◆ **TASK TO COMPLETE**: This exercise requires an exact copy of each line from the one containing "connected or can be dialled. *)" down to the last line below.

[Data items]
--

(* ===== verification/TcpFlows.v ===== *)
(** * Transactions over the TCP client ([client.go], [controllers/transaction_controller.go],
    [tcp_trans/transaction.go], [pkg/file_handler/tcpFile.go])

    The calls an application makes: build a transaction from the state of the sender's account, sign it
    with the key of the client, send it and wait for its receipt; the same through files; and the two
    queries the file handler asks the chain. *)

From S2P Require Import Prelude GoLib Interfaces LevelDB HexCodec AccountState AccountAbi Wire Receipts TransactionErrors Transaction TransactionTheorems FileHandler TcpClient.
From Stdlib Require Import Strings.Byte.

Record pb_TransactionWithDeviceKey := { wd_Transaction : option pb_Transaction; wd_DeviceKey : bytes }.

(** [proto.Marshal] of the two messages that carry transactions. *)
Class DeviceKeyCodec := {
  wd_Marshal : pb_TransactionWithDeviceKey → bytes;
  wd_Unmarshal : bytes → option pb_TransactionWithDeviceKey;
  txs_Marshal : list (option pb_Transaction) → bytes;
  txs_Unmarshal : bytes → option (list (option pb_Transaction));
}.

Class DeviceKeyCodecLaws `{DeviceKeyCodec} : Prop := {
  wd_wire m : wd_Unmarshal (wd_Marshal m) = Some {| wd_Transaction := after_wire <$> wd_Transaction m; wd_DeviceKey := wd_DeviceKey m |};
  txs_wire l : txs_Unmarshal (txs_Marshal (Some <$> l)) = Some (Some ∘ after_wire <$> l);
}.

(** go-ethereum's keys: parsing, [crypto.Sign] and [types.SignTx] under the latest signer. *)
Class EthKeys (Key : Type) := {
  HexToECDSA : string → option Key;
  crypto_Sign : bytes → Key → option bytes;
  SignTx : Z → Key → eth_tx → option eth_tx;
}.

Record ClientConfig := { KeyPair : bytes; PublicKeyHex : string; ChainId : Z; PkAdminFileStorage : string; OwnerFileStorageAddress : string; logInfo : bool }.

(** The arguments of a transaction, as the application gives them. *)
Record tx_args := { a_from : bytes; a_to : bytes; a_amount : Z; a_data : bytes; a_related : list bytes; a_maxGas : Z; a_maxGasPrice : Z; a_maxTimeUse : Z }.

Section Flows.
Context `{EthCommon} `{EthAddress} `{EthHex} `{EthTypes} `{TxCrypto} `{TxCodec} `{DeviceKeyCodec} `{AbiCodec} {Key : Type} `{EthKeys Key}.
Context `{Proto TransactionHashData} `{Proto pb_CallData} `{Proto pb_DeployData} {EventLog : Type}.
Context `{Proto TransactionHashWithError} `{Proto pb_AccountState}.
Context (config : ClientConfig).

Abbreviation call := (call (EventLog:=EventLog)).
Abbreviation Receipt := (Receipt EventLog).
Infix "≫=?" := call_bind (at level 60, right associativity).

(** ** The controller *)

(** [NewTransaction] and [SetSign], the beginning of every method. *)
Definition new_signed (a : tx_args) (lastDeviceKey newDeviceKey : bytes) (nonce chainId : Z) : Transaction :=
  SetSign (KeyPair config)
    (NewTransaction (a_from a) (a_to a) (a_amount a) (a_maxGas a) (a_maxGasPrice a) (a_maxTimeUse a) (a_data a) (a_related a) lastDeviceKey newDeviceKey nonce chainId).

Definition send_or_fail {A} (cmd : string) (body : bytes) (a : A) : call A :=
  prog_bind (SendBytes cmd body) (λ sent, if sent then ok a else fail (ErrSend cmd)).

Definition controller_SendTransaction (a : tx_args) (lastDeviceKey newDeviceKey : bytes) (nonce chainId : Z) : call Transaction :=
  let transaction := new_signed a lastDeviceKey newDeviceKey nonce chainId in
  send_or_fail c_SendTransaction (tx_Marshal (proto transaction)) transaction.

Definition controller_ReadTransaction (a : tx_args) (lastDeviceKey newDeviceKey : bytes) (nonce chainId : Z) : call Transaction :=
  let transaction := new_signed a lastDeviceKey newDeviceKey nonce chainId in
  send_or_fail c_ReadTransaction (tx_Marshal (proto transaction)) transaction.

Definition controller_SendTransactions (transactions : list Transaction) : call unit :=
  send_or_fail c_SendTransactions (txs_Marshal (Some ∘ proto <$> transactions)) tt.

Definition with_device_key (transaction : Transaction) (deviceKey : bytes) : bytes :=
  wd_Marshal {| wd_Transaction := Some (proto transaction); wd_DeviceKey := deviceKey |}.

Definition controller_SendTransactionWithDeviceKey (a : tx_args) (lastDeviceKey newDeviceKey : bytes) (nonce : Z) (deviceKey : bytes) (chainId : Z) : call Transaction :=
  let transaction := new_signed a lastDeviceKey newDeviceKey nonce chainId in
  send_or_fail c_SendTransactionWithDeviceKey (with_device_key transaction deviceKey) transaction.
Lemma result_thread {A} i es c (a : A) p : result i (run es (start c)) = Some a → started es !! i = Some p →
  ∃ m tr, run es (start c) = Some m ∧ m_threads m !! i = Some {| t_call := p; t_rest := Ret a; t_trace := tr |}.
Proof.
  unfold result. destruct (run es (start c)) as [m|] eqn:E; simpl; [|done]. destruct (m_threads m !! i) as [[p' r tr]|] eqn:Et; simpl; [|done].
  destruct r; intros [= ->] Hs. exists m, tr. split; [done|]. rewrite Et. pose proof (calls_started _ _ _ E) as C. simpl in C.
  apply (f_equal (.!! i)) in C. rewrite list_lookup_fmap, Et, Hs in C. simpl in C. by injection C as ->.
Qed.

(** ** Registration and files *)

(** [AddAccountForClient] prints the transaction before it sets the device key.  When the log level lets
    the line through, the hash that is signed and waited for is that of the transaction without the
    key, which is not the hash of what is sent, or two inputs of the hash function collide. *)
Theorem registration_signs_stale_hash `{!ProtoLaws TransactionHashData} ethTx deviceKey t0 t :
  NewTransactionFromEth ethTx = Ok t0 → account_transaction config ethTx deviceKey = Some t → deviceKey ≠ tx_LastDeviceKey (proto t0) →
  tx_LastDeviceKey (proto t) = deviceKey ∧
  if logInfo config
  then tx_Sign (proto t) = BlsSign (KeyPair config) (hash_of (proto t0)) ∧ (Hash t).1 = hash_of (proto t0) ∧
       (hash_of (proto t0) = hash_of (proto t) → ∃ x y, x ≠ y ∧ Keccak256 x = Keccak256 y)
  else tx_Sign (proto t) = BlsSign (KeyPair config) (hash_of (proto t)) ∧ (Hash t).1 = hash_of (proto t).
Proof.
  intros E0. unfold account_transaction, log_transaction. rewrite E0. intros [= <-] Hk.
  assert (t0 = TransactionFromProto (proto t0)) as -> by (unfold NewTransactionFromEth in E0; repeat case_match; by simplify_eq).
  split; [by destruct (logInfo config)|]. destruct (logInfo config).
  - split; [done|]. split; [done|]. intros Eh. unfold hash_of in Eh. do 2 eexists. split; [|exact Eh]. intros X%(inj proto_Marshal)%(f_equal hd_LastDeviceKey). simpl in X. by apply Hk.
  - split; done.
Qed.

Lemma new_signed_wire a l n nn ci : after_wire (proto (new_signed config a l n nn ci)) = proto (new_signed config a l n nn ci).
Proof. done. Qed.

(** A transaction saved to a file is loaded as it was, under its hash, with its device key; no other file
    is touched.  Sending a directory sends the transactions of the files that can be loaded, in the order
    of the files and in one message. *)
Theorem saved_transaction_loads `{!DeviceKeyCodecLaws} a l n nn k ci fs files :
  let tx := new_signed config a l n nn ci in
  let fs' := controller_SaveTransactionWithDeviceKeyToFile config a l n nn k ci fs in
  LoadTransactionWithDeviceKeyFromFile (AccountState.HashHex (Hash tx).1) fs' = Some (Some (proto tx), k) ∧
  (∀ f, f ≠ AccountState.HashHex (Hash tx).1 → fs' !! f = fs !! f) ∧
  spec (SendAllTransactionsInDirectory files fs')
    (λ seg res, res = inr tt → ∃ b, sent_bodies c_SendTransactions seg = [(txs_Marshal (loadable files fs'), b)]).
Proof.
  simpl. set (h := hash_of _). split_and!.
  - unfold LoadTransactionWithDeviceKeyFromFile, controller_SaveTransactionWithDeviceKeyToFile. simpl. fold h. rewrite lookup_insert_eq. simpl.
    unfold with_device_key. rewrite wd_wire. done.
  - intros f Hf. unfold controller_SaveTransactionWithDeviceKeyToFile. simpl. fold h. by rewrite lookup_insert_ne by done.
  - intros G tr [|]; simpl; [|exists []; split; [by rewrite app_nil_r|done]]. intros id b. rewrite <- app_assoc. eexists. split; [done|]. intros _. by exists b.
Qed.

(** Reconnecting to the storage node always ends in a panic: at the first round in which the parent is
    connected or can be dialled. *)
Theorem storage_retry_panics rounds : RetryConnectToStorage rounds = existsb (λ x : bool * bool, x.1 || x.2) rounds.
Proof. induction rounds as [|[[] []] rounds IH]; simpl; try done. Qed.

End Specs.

--

◆ **RESULT OF THIS EXERCISE**:
    connected or can be dialled. *)
Theorem storage_retry_panics rounds : RetryConnectToStorage rounds = existsb (λ x : bool * bool, x.1 || x.2) rounds.
Proof. induction rounds as [|[[] []] rounds IH]; simpl; try done. Qed.

End Specs.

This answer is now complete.